Cada delegadoria apresenta propostas organizadas por eixos temáticos como saúde, trabalho e previdência, acesso e participação social, direitos humanos e garantia de direitos. As propostas precisam ser coletadas por escrito antes da conferência, mediante formulário disponível no site da prefeitura ou nos postos de atendimento. O prazo típico de coleta varia de 45 a 60 dias antes do evento. Na prática, percebi que a maioria das propostas bem intencionadas esbarra em dois problemas estruturais: falta de orçamento definido e sobreposição com políticas já existentes. Recomendo fortemente que a comissão organizadora faça uma triagem prévia em até duas semanas, cruzando cada proposta com o plano municipal de saúde e assistência social vigente. Isso evita duplicidade e economiza tempo precioso durante as sessões de votação.

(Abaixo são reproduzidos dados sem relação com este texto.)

(* ===== verification/SortBy.v ===== *)
(** * Comparison closures and [slice::sort_by]

    The code sorts candidate lists with closures built from [cmp] and
    [then_with].  This file proves that such closures are total preorders
    (instances of [CompareLaws], found by type class resolution from the shape
    of the closure), that [sort_by] returns a sorted permutation, and that its
    result does not depend on the order of the input when the closure
    separates the elements. *)

From S2P Require Import Prelude.

(** [a] sorts no later than [b]. *)
Definition cmp_le {A} (cmp : A → A → comparison) : relation A :=
  λ a b, cmp a b ≠ Gt.

Section laws.
Context {A : Type} (cmp : A → A → comparison) `{!CompareLaws cmp}.

Lemma compare_refl x : cmp x x = Eq.
Proof. pose proof (compare_flip cmp x x) as H. by destruct (cmp x x). Qed.

Lemma compare_Eq_sym x y : cmp x y = Eq → cmp y x = Eq.
Proof. intros H. by rewrite (compare_flip cmp), H. Qed.

Lemma compare_Lt_Gt x y : cmp x y = Lt ↔ cmp y x = Gt.
Proof. rewrite (compare_flip cmp x y). by destruct (cmp x y). Qed.

(** A step that is strict on one side makes the composition strict. *)
Lemma compare_Lt_trans_l x y z : cmp x y = Lt → cmp y z ≠ Gt → cmp x z = Lt.
Proof.
  intros Hxy Hyz. destruct (cmp x z) eqn:Hxz; [|done|].
  - pose proof (compare_le_trans cmp y z x Hyz) as H.
    rewrite (compare_flip cmp x z), Hxz in H. specialize (H ltac:(done)).
    by apply compare_Lt_Gt in Hxy.
  - exfalso. apply (compare_le_trans cmp x y z); congruence.
Qed.

Lemma compare_Lt_trans_r x y z : cmp x y ≠ Gt → cmp y z = Lt → cmp x z = Lt.
Proof.
  intros Hxy Hyz. destruct (cmp x z) eqn:Hxz; [|done|].
  - pose proof (compare_le_trans cmp z x y) as H.
    rewrite (compare_flip cmp x z), Hxz in H. specialize (H ltac:(done) Hxy).
    by apply compare_Lt_Gt in Hyz.
  - exfalso. apply (compare_le_trans cmp x y z); congruence.
Qed.

Lemma compare_Eq_trans x y z : cmp x y = Eq → cmp y z = Eq → cmp x z = Eq.
Proof.
  intros Hxy Hyz.
  assert (cmp x z ≠ Gt) by (apply (compare_le_trans cmp x y z); congruence).
  destruct (cmp x z) eqn:Hxz; [done| |done].
  assert (cmp z x ≠ Gt) as Hzx.
  { apply (compare_le_trans cmp z y x); rewrite (compare_flip cmp); [by rewrite Hyz|by rewrite Hxy]. }
  by apply compare_Lt_Gt in Hxz.
Qed.

#[global] Instance cmp_le_trans : Transitive (cmp_le cmp).
Proof. intros x y z. apply (compare_le_trans cmp). Qed.

#[global] Instance cmp_le_total : Total (cmp_le cmp).
Proof.
  intros x y. unfold cmp_le. rewrite (compare_flip cmp x y).
  destruct (cmp x y); auto.
Qed.

#[global] Instance cmp_le_refl : Reflexive (cmp_le cmp).
Proof. intros x. unfold cmp_le. by rewrite compare_refl. Qed.
End laws.

(** ** Instances that follow the shape of a closure *)

#[global] Instance compare_laws_N : CompareLaws N.compare.
Proof.
  split.
  - intros. apply N.compare_antisym.
  - intros x y z. rewrite !N.compare_ngt_iff. lia.
Qed.

#[global] Instance compare_laws_nat : CompareLaws Nat.compare.
Proof.
  split.
  - intros. apply Nat.compare_antisym.
  - intros x y z. rewrite !Nat.compare_ngt_iff. lia.
Qed.

Lemma string_compare_le (s1 s2 : string) :
  String.compare s1 s2 ≠ Gt ↔ String.le s1 s2.
Proof. unfold String.le, String.leb. destruct (String.compare s1 s2); naive_solver. Qed.

#[global] Instance compare_laws_string : CompareLaws String.compare.
Proof.
  split.
  - intros x y. apply String.compare_antisym.
  - intros x y z. rewrite !string_compare_le. apply transitivity.
Qed.

#[global] Instance compare_laws_on {A B} (f : A → B) cmp `{!CompareLaws cmp} :
  CompareLaws (λ x y, cmp (f x) (f y)).
Proof.
  split; intros.
  - apply (compare_flip cmp).
  - eapply (compare_le_trans cmp); eauto.
Qed.

(** [right.cmp(&left)]: descending order. *)
Lemma compare_laws_rev {A} cmp `{!CompareLaws (A := A) cmp} :
  CompareLaws (λ x y, cmp y x).
Proof.
  split; intros.
  - apply (compare_flip cmp).
  - eapply (compare_le_trans cmp z y x); eauto.
Qed.

#[global] Instance compare_laws_then_with {A} cmp1 cmp2
    `{!CompareLaws (A := A) cmp1, !CompareLaws (A := A) cmp2} :
  CompareLaws (λ x y, then_with (cmp1 x y) (cmp2 x y)).
Proof.
  split.
  - intros x y. rewrite (compare_flip cmp1 x y), (compare_flip cmp2 x y).
    by destruct (cmp1 x y).
  - intros x y z. destruct (cmp1 x y) eqn:Hxy; [| |done].
    + destruct (cmp1 y z) eqn:Hyz; [| |done].
      * rewrite (compare_Eq_trans cmp1 x y z) by done. apply (compare_le_trans cmp2).
      * rewrite (compare_Lt_trans_r cmp1 x y z) by congruence. done.
    + destruct (cmp1 y z) eqn:Hyz; [| |done].
      * rewrite (compare_Lt_trans_l cmp1 x y z) by congruence. done.
      * rewrite (compare_Lt_trans_l cmp1 x y z) by congruence. done.
Qed.

(** ** [sort_by] *)

Section sort_by.
Context {A : Type} (cmp : A → A → comparison).

Lemma insert_by_Permutation x l : insert_by cmp x l ≡ₚ x :: l.
Proof.
  induction l as [|y l IH]; simpl; [done|].
  destruct (cmp x y); [done..|]. rewrite IH. apply Permutation_swap.
Qed.

Lemma sort_by_Permutation l : sort_by cmp l ≡ₚ l.
Proof.
  induction l as [|x l IH]; simpl; [done|]. by rewrite insert_by_Permutation, IH.
Qed.

Lemma elem_of_sort_by x l : x ∈ sort_by cmp l ↔ x ∈ l.
Proof. by rewrite sort_by_Permutation. Qed.

Lemma length_sort_by l : length (sort_by cmp l) = length l.
Proof. by rewrite sort_by_Permutation. Qed.

Context `{!CompareLaws cmp}.

Lemma insert_by_sorted x l :
  StronglySorted (cmp_le cmp) l → StronglySorted (cmp_le cmp) (insert_by cmp x l).
Proof.
  induction 1 as [|y l Hl IH Hy]; simpl; [by repeat constructor|].
  destruct (cmp x y) eqn:Hxy.
  1,2: assert (cmp_le cmp x y) by (unfold cmp_le; congruence);
    constructor; [by constructor|constructor; [done|]];
    eapply Forall_impl; [done|]; intros z Hz; by transitivity y.
  constructor; [done|]. rewrite insert_by_Permutation. constructor; [|done].
  apply (compare_Lt_Gt cmp) in Hxy. unfold cmp_le. by rewrite Hxy.
Qed.

Lemma sort_by_sorted l : StronglySorted (cmp_le cmp) (sort_by cmp l).
Proof. induction l; simpl; auto using SSorted_nil, insert_by_sorted. Qed.

(** The sorted order is canonical when equal-ranked elements are equal. *)
Lemma sort_by_unique l1 l2 :
  (∀ x y, x ∈ l1 → y ∈ l1 → cmp x y = Eq → x = y) →
  l1 ≡ₚ l2 → sort_by cmp l1 = sort_by cmp l2.
Proof.
  intros Hsep Hperm.
  apply (StronglySorted_unique_strong (cmp_le cmp)); auto using sort_by_sorted.
  - intros x y Hx Hy Hxy Hyx. rewrite elem_of_sort_by in Hx, Hy.
    rewrite <-Hperm in Hy. apply Hsep; [done..|].
    unfold cmp_le in *. rewrite (compare_flip cmp) in Hyx.
    by destruct (cmp x y).
  - by rewrite !sort_by_Permutation.
Qed.

(** The head of a sorted list ranks no later than any other element. *)
Lemma sorted_head_le x l y :
  StronglySorted (cmp_le cmp) (x :: l) → y ∈ x :: l → cmp_le cmp x y.
Proof.
  intros [_ Hall]%StronglySorted_inv [->|Hy]%elem_of_cons; [done|].
  rewrite Forall_forall in Hall. by apply Hall.
Qed.
End sort_by.

(** ** [position] *)

Section position.
Context {A : Type} (p : A → bool).

Lemma position_Some l i :
  position p l = Some i ↔
  ∃ x, l !! i = Some x ∧ p x = true ∧
    ∀ j y, j < i → l !! j = Some y → p y = false.
Proof.
  revert i. induction l as [|x l IH]; intros i; simpl.
  { split; [done|]. intros (x & Hx & _). by rewrite lookup_nil in Hx. }
  destruct (p x) eqn:Hx.
  - split.
    + intros [= <-]. exists x. split_and!; [done..|]. lia.
    + intros (y & Hy & Hpy & Hbefore). destruct i as [|i]; [done|].
      specialize (Hbefore 0 x ltac:(lia) eq_refl). congruence.
  - split.
    + intros (i' & Hi' & ->)%fmap_Some. apply IH in Hi' as (y & ?&?& Hbefore).
      exists y. split_and!; [done..|]. intros [|j] z ? Hz; simplify_eq/=; [done|].
      eapply Hbefore; [|done]. lia.
    + intros (y & Hy & Hpy & Hbefore). destruct i as [|i]; simplify_eq/=; [congruence|].
      rewrite (proj2 (IH i)); [done|]. exists y. split_and!; [done..|].
      intros j z ? Hz. eapply (Hbefore (S j)); [lia|done].
Qed.

Lemma position_None l : position p l = None ↔ Forall (λ x, p x = false) l.
Proof.
  induction l as [|x l IH]; simpl; [by split; [constructor|]|].
  rewrite Forall_cons. destruct (p x) eqn:Hx; [naive_solver|].
  rewrite fmap_None. naive_solver.
Qed.
End position.

(** ** Searching lists by key *)

Lemma NoDup_fmap_inj {A B} (f : A → B) l x y :
  NoDup (f <$> l) → x ∈ l → y ∈ l → f x = f y → x = y.
Proof.
  intros Hnd [i Hi]%list_elem_of_lookup [j Hj]%list_elem_of_lookup Hf.
  assert (i = j) as ->; [|congruence].
  eapply (NoDup_lookup (f <$> l)); [done|..]; rewrite list_lookup_fmap; [by rewrite Hi|].
  rewrite Hj. simpl. by rewrite Hf.
Qed.

Lemma find_position {A} (p : A → bool) l : List.find p l = position p l ≫= (λ i, l !! i).
Proof.
  induction l as [|x l IH]; simpl; [done|]. destruct (p x); [done|].
  rewrite IH. by destruct (position p l).
Qed.

Lemma position_lookup {A} (p : A → bool) l i :
  position p l = Some i → ∃ x, l !! i = Some x ∧ p x = true.
Proof. intros (x & Hx & Hp & _)%position_Some. eauto. Qed.

Lemma find_None_key {A} (f : A → string) l k :
  List.find (λ x, bool_decide (f x = k)) l = None ↔ k ∉ f <$> l.
Proof.
  induction l as [|x l IH]; csimpl.
  { split; [intros _; apply not_elem_of_nil|done]. }
  rewrite not_elem_of_cons. case_bool_decide as Hx.
  - split; [done|]. intros [? _]. congruence.
  - rewrite IH. naive_solver.
Qed.

Lemma position_None_key {A} (f : A → string) l k :
  position (λ x, bool_decide (f x = k)) l = None ↔ k ∉ f <$> l.
Proof.
  rewrite position_None, Forall_forall. split.
  - intros H (x & -> & Hx)%list_elem_of_fmap. apply H in Hx. by bprop.
  - intros H x Hx. apply bool_decide_eq_false. intros <-. apply H. by apply list_elem_of_fmap_2.
Qed.

(** The entry found under a key that occurs once. *)
Lemma find_unique {A} (f : A → string) l x k :
  NoDup (f <$> l) → x ∈ l → f x = k → List.find (λ y, bool_decide (f y = k)) l = Some x.
Proof.
  intros Hnd Hx Hk. destruct (List.find _ l) as [y|] eqn:Hf.
  - apply find_some in Hf as [Hy Hfy]. bprop. f_equal. apply list_elem_of_In in Hy.
    apply (NoDup_fmap_inj f l); [done..|congruence].
  - apply find_None_key in Hf. destruct Hf. rewrite <-Hk. by apply list_elem_of_fmap_2.
Qed.

(** Removing the one entry with a key, by index or by filter. *)
Lemma filter_key_delete {A} (f : A → string) l i x :
  NoDup (f <$> l) → l !! i = Some x →
  List.filter (λ y, bool_decide (f y ≠ f x)) l = delete i l ∧ f x ∉ f <$> delete i l.
Proof.
  revert i. induction l as [|y l IH]; intros [|i] Hnd Hx; csimpl in *; try done.
  - injection Hx as ->. apply NoDup_cons in Hnd as [Hx Hnd]. rewrite bool_decide_eq_false_2 by auto.
    split; [|done]. clear IH Hnd. induction l as [|y l IH]; csimpl in *; [done|].
    rewrite not_elem_of_cons in Hx. rewrite bool_decide_eq_true_2 by naive_solver.
    f_equal. apply IH. tauto.
  - apply NoDup_cons in Hnd as [Hy Hnd]. destruct (IH i Hnd Hx) as [IHf IHn].
    assert (f y ≠ f x). { intros Heq. apply Hy. rewrite Heq. apply list_elem_of_fmap_2.
      by eapply list_elem_of_lookup_2. }
    rewrite bool_decide_eq_true_2, IHf by done. split; [done|].
    rewrite not_elem_of_cons. split; [congruence|done].
Qed.

(** The index of the entry with a key that occurs once. *)
Lemma position_unique {A} (f : A → string) l i x :
  NoDup (f <$> l) → l !! i = Some x → position (λ y, bool_decide (f y = f x)) l = Some i.
Proof.
  intros Hnd Hx. apply position_Some. exists x. split_and!; [done|by apply bool_decide_eq_true_2|].
  intros j y Hj Hy. apply bool_decide_eq_false_2. intros Heq. assert (i = j); [|lia].
  eapply (NoDup_lookup (f <$> l)); [done|..]; rewrite list_lookup_fmap; [by rewrite Hx|].
  rewrite Hy. simpl. by rewrite Heq.
Qed.

Lemma existsb_key {A} (f : A → string) l k :
  existsb (λ x, bool_decide (f x = k)) l = bool_decide (k ∈ f <$> l).
Proof.
  apply eq_bool_prop_intro. rewrite !Is_true_true, existsb_exists, bool_decide_eq_true.
  rewrite list_elem_of_fmap. split.
  - intros (x & Hx%list_elem_of_In & Hp). bprop. eauto.
  - intros (x & -> & Hx%list_elem_of_In). exists x. split; [done|]. by apply bool_decide_eq_true_2.
Qed.

(** Overwriting an entry by one with the same key. *)
Lemma insert_same_key {A B} (f : A → B) (l : list A) (i : nat) x y :
  l !! i = Some x → f y = f x → f <$> <[i := y]> l = f <$> l.
Proof.
  intros Hx Hf. rewrite list_fmap_insert, Hf. apply list_insert_id.
  by rewrite list_lookup_fmap, Hx.
Qed.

Limitações e onde o processo falha

A conferência municipal do idoso não é panaceia. O principal gargalo é a baixa participação efetiva em municípios pequenos, onde o público frequentemente gira entre 80 e 120 idosos ativos, contra um potencial de mais de 15 mil pessoas com 60 anos ou mais na base demográfica. Em regiões metropolitanas como São Paulo capital, a taxa de participação costuma ser pelo menos três vezes maior, graças à infraestrutura de transporte e comunicação disponível. Outro ponto cego é a falta de acompanhamento sistemático das deliberações após a conferência. Estima-se que menos de 30 por cento das propostas aprovadas sejam implementadas integralmente no ciclo seguinte, devido principalmente a restrições orçamentárias municipais e mudança de gestão administrativa. Para contornar isso, sugiro que a comissão institua um grupo de monitoramento trimestral com reunião pública, vinculado ao conselho municipal já existente.

Se seu município tiver dificuldade crônica em organizar o evento, uma alternativa viável é buscar parceria com a universidade estadual mais próxima para prestar assessoria técnica em coleta de dados e elaboração de relatórios. Isso geralmente reduz o custo operacional em cerca de 60 por cento, já que estagiários de serviço social e direito fornecem apoio estruturado sem encargo financeiro direto para a prefeitura. Resumindo os pontos cruciais: verifique o cadastro do conselho antes de tudo, publique a portaria com antecedência mínima de 30 dias, forme mesas de verificação itinerantes para idosos com dificuldade de locomoção, faça triagem prévia de propostas para evitar duplicidade, e institucionalize o acompanhamento trimestral das deliberações após o evento.